More like because standard is a competitive format and holds things such as tournaments, that it withholds from being limited like other game modes it has. Balancing arena was an obvious thing for Blizzard to do. Due to the obvious low power levels of decks built, but when someone rngs a (for example, not literally) fledgling into the deck, it's harder to deal with. Leader boards were added because people wanted to see their progress, and that their money spent to even play arena, is going towards a goal of some sort. Balance changes for wild was obviously needed considering Naga Sea Witch was horribly OP and they ignored it for too long as it was. But, still, neither arena or wild are competitive formats that are held on a tournament plateau that involves winning money and such. There are problems with standard, don't get me wrong, but discover isn't one of them. No one is pretending anything. If we didn't have either arena or wild, standard would be the same.

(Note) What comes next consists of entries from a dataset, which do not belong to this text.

(** * remote_agent: session and process management core

    A shallow embedding of the agent layer of [src/agent_system.py] and of
    its variants ([persistent_claude_agent.py], [pty_claude_agent.py],
    [claude_cli_agent.py]), followed by the properties of the design
    document that can be stated over it.

    Conventions.
    - A Python [dict] whose iteration order is observable (the session map,
      event dictionaries, decoded JSON objects) is an insertion-ordered
      association list, module [PyDict].  Dictionaries that are only looked
      up are [gmap]s, the in-flight set is a [gset].
    - Everything the interpreter or the operating system decides (fresh
      uuids, clock readings, what a child process prints, whether a signal
      can be delivered) is an explicit oracle argument.
    - Every call into the operating system is recorded in an effect log. *)

From Stdlib Require Import ZArith List String Ascii Bool Lia.
From stdpp Require Import base option list gmap sets strings pretty.
Import ListNotations.

Local Open Scope string_scope.
Local Open Scope list_scope.

(** ** Python values shared by all modules *)

(** Exceptions that the modelled code raises or catches. *)
Inductive Exn :=
| ValueError (msg : string)
| TypeError (msg : string)
| AttributeError (msg : string)
| JSONDecodeError
| UnicodeDecodeError
| TimeoutError
| ProcessLookupError
| OSError (errno : Z)
| KeyError (key : string)
| Exception (msg : string).

Inductive result (A : Type) :=
| Ok (a : A)
| Raise (e : Exn).
Arguments Ok {A} a.
Arguments Raise {A} e.

Definition is_Ok {A} (r : result A) : bool :=
  match r with Ok _ => true | Raise _ => false end.

(** [type(e).__name__] *)
Definition exn_type_name (e : Exn) : string :=
  match e with
  | ValueError _ => "ValueError"
  | TypeError _ => "TypeError"
  | AttributeError _ => "AttributeError"
  | JSONDecodeError => "JSONDecodeError"
  | UnicodeDecodeError => "UnicodeDecodeError"
  | TimeoutError => "TimeoutError"
  | ProcessLookupError => "ProcessLookupError"
  | OSError _ => "OSError"
  | KeyError _ => "KeyError"
  | Exception _ => "Exception"
  end.

(** [str(e)] *)
Definition exn_str (e : Exn) : string :=
  match e with
  | ValueError m | TypeError m | AttributeError m | Exception m => m
  | KeyError k => "'" +:+ k +:+ "'"
  | JSONDecodeError => "Expecting value"
  | UnicodeDecodeError => "'utf-8' codec can't decode bytes"
  | TimeoutError => ""
  | ProcessLookupError => ""
  | OSError _ => "OSError"
  end.

(** ** Insertion-ordered dictionaries *)

Module PyDict.
Section Dict.
Context {K : Type} `{EqDecision K} {V : Type}.

(** [d.get(k)] *)
Fixpoint get (k : K) (d : list (K * V)) : option V :=
  match d with
  | [] => None
  | (k', v) :: d' => if decide (k = k') then Some v else get k d'
  end.

(** [k in d] *)
Definition mem (k : K) (d : list (K * V)) : bool :=
  match get k d with Some _ => true | None => false end.

(** [d[k] = v]: an existing key keeps its position, a new key goes last. *)
Fixpoint set (k : K) (v : V) (d : list (K * V)) : list (K * V) :=
  match d with
  | [] => [(k, v)]
  | (k', v') :: d' =>
      if decide (k = k') then (k', v) :: d' else (k', v') :: set k v d'
  end.

(** [del d[k]] for a key that is present; a missing key leaves [d] as is
    (callers test membership first). *)
Fixpoint del (k : K) (d : list (K * V)) : list (K * V) :=
  match d with
  | [] => []
  | (k', v') :: d' =>
      if decide (k = k') then d' else (k', v') :: del k d'
  end.

Definition keys (d : list (K * V)) : list K := map fst d.
Definition values (d : list (K * V)) : list V := map snd d.
End Dict.
End PyDict.

(** ** JSON values and [json.loads] *)

Module Json.

#[local] Set Warnings "-register-all".

Inductive t :=
| JNull
| JBool (b : bool)
| JNum (literal : string)          (* the number as written *)
| JStr (s : string)
| JArr (items : list t)
| JObj (members : list (string * t)).

Definition is_ws (c : ascii) : bool :=
  match c with
  | " "%char | "009"%char | "010"%char | "013"%char => true
  | _ => false
  end.

Fixpoint skip_ws (s : list ascii) : list ascii :=
  match s with
  | c :: s' => if is_ws c then skip_ws s' else s
  | [] => []
  end.

Definition is_digit (c : ascii) : bool :=
  let n := nat_of_ascii c in (48 <=? n)%nat && (n <=? 57)%nat.

Definition hex_val (c : ascii) : option N :=
  let n := N_of_ascii c in
  if (48 <=? n)%N && (n <=? 57)%N then Some (n - 48)%N
  else if (97 <=? n)%N && (n <=? 102)%N then Some (n - 87)%N
  else if (65 <=? n)%N && (n <=? 70)%N then Some (n - 55)%N
  else None.

Definition hex4 (a b c d : ascii) : option N :=
  match hex_val a, hex_val b, hex_val c, hex_val d with
  | Some x, Some y, Some z, Some w => Some (((x * 16 + y) * 16 + z) * 16 + w)%N
  | _, _, _, _ => None
  end.

(** UTF-8 encoding of a code point (strings are byte strings here). *)
Definition utf8 (n : N) : list ascii :=
  if (n <? 128)%N then [ascii_of_N n]
  else if (n <? 2048)%N then
    [ascii_of_N (192 + n / 64); ascii_of_N (128 + n mod 64)]
  else if (n <? 65536)%N then
    [ascii_of_N (224 + n / 4096); ascii_of_N (128 + (n / 64) mod 64);
     ascii_of_N (128 + n mod 64)]
  else
    [ascii_of_N (240 + n / 262144); ascii_of_N (128 + (n / 4096) mod 64);
     ascii_of_N (128 + (n / 64) mod 64); ascii_of_N (128 + n mod 64)].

I think the fairest "nerf" to discover is to tweak the preferential to class cards... Probably still have class cards slightly more, but not at the rate we are seeing it at the moment.

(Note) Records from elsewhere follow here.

Definition At (clock : Z) (j : Job) (t : string) : outcome Job :=
  let '(hour, min, err) := formatTime t in
  match err with
  | Some _ => Panic "time format error"
  | None =>
      let now := time.Now Local clock in
      let year := time.Time_Year now in
      let month := time.Time_Month now in
      let day := time.Time_Day now in
      let mock := time.Date year month day hour min 0 0 loc in
      if String.eqb (unit j) UnitDays then
        if time.Time_After now mock then Ok (set_lastRun mock j)
        else
          Ok (set_lastRun
                (time.Date year month (day - 1) hour min 0 0 loc) j)
      else if String.eqb (unit j) UnitWeeks then
        if negb (time.Weekday_eqb (startDay j) (time.Time_Weekday now))
           || (time.Time_After now mock
               && time.Weekday_eqb (startDay j) (time.Time_Weekday now))
        then
          let i := time.Weekday_int (time.Time_Weekday mock)
                   - time.Weekday_int (startDay j) in
          let i := if i <? 0 then 7 + i else i in
          Ok (set_lastRun
                (time.Date year month (day - i) hour min 0 0 loc) j)
        else
          Ok (set_lastRun
                (time.Date year month (day - 7) hour min 0 0 loc) j)
      else Ok j
  end.

Definition NextScheduledTime (j : Job) : time.Time := nextRun j.

Definition Seconds (j : Job) : Job := set_unit UnitSeconds j.
Definition Minutes (j : Job) : Job := set_unit UnitMinutes j.
Definition Hours (j : Job) : Job := set_unit UnitHours j.
Definition Days (j : Job) : Job := set_unit UnitDays j.
Definition Weeks (j : Job) : Job := set_unit UnitWeeks j.

(** The singular setters and the weekday setters [panic("")] unless the
    interval is 1. *)
Definition singular (f : Job -> Job) (j : Job) : outcome Job :=
  if negb (interval j =? 1) then Panic "" else Ok (f j).

Definition Second : Job -> outcome Job := singular Seconds.
Definition Minute : Job -> outcome Job := singular Minutes.
Definition Hour : Job -> outcome Job := singular Hours.
Definition Day : Job -> outcome Job := singular Days.

Definition onWeekday (d : time.Weekday) : Job -> outcome Job :=
  singular (fun j => Weeks (set_startDay d j)).

Definition Monday : Job -> outcome Job := onWeekday time.Monday.
Definition Tuesday : Job -> outcome Job := onWeekday time.Tuesday.
Definition Wednesday : Job -> outcome Job := onWeekday time.Wednesday.
Definition Thursday : Job -> outcome Job := onWeekday time.Thursday.
Definition Friday : Job -> outcome Job := onWeekday time.Friday.
Definition Saturday : Job -> outcome Job := onWeekday time.Saturday.
Definition Sunday : Job -> outcome Job := onWeekday time.Sunday.

Record Scheduler : Type := mkScheduler { jobs : list Job }.

(** [Scheduler] implements [sort.Interface]; an index out of range
    panics. *)
Definition Len (s : Scheduler) : nat := length (jobs s).

Definition Swap (s : Scheduler) (i j : nat) : outcome Scheduler :=
  match jobs s !! i, jobs s !! j with
  | Some a, Some b => Ok (mkScheduler (<[j := a]> (<[i := b]> (jobs s))))
  | _, _ => Panic "index out of range"
  end.

Definition Less (s : Scheduler) (i j : nat) : outcome bool :=
  match jobs s !! i, jobs s !! j with
  | Some a, Some b => Ok (time.Time_After (nextRun b) (nextRun a))
  | _, _ => Panic "index out of range"
  end.

Definition NewScheduler : Scheduler := mkScheduler [].

(** [sort.Sort(s)]: the library promises a rearrangement of the
    elements that is in ascending order as determined by [Less]; it
    does not promise which one (the sort is not stable). *)
Class Sorter : Type := mkSorter {
  sort_Sort : Scheduler -> Scheduler;
  sort_Sort_Permutation : forall s, jobs (sort_Sort s) ≡ₚ jobs s;
  sort_Sort_ascending : forall s i j,
    (i < j < Len (sort_Sort s))%nat -> Less (sort_Sort s) j i = Ok false
}.

(** The loop of [getRunnableJobs] over the sorted slice. *)
Fixpoint runnablePrefix (clock : Z) (l : list Job) : list Job :=
  match l with
  | [] => []
  | j :: rest =>
      if shouldRun clock j then j :: runnablePrefix clock rest else []
  end.

(** [getRunnableJobs] returns the runnable jobs and leaves [s.jobs]
    sorted. *)
Definition getRunnableJobs {srt : Sorter} (clock : Z) (s : Scheduler)
  : Scheduler * list Job :=
  let s := sort_Sort s in
  (s, runnablePrefix clock (jobs s)).

(** The [range] loop of [Remove]: [i] is assigned at the start of each
    iteration and keeps its value when the loop ends; [k] is the index
    of the head of [l]. *)
Fixpoint removeScan (name : string) (l : list Job) (k i : nat) : nat :=
  match l with
  | [] => i
  | job :: rest =>
      if String.eqb (jobFunc job) name then k
      else removeScan name rest (S k) k
  end.

(** [append(s.jobs[:i], s.jobs[i+1:]...)]: slicing from [i+1] panics
    when [i+1] exceeds the length. *)
Definition removeAt (s : Scheduler) (i : nat) : outcome Scheduler :=
  if (S i <=? length (jobs s))%nat then
    Ok (mkScheduler (take i (jobs s) ++ drop (S i) (jobs s)))
  else Panic "slice bounds out of range".

(** [Remove]: [getFunctionName(j)] is evaluated inside the loop, so not
    at all on an empty slice, where [i] stays 0. *)
Definition Remove (s : Scheduler) (j : Value) : outcome Scheduler :=
  match jobs s with
  | [] => removeAt s 0
  | _ :: _ =>
      match getFunctionName j with
      | Panic msg => Panic msg
      | Ok name => removeAt s (removeScan name (jobs s) 0 0)
      end
  end.

Definition Clear (s : Scheduler) : Scheduler := mkScheduler [].

End Package.

(** ** Vocabulary of the specification *)

Section Vocabulary.

Context {env : Env}.




(** Seconds in one unit. *)
Definition unitSeconds (u : string) : Z :=
  if String.eqb u UnitSeconds then 1
  else if String.eqb u UnitMinutes then 60
  else if String.eqb u UnitHours then 3600
  else if String.eqb u UnitDays then 86400
  else if String.eqb u UnitWeeks then 604800
  else 0.

(** The period of [interval] units, in seconds: the product is taken on
    [uint64] and converted to [time.Duration]. *)
Definition cachedPeriod (u : string) (interval : Z) : time.Duration :=
  toInt64 (toUint64 (interval * unitSeconds u)).

Definition fiveUnits : list string :=
  [UnitSeconds; UnitMinutes; UnitHours; UnitDays; UnitWeeks].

I like the idea of getting to choose one of the three quasi-random cards. As a mechanic it is very nice, and adds almost a "Tech" layer. However I do agree with most peoples idea that at the moment it (Stonehill seems to be the most usually target) can get some quite strong cards (tarim and tirion) a bit too frequently.
I like the fact that it can grab legendaries and it shouldn't restrict this aspect, but I think the issue here is it (Stonehill) is grabbing class cards too frequently. I am pretty sure it is common to get a choice between righteous protector, tarim and tirion for example.
Instead of this occuring, what if we had only slightly more chance of seeing tarim as say Lich King, this wouldn't be that op then...
Anyway that is my two cents about this, let me know if anyone agrees, or if this too drastic in one direction or the other.
I agree to an extent. Class card pull should be more normalized to have an even percentage of what it pulls from other classes as well as neutral cards. We're yet again at a time where Stonehill Defender's taunt pool is small, and grabbing multiple Tarims is possible, just like when Un'Goro first launched.
Yeah I agree. What I meant is that class cards should be a tiny bit more likely then not class cards (to maintain the theme), but not so likely as it is.
In essence: If we have say 14 cards: (3 class, 11 neutral) neutrals: 7% (7 x 11 = 77) class: 8% ( 8 x 3 = 24)
Sure in my example we have a case where total = > 100%, but something more like this (fine tuning required).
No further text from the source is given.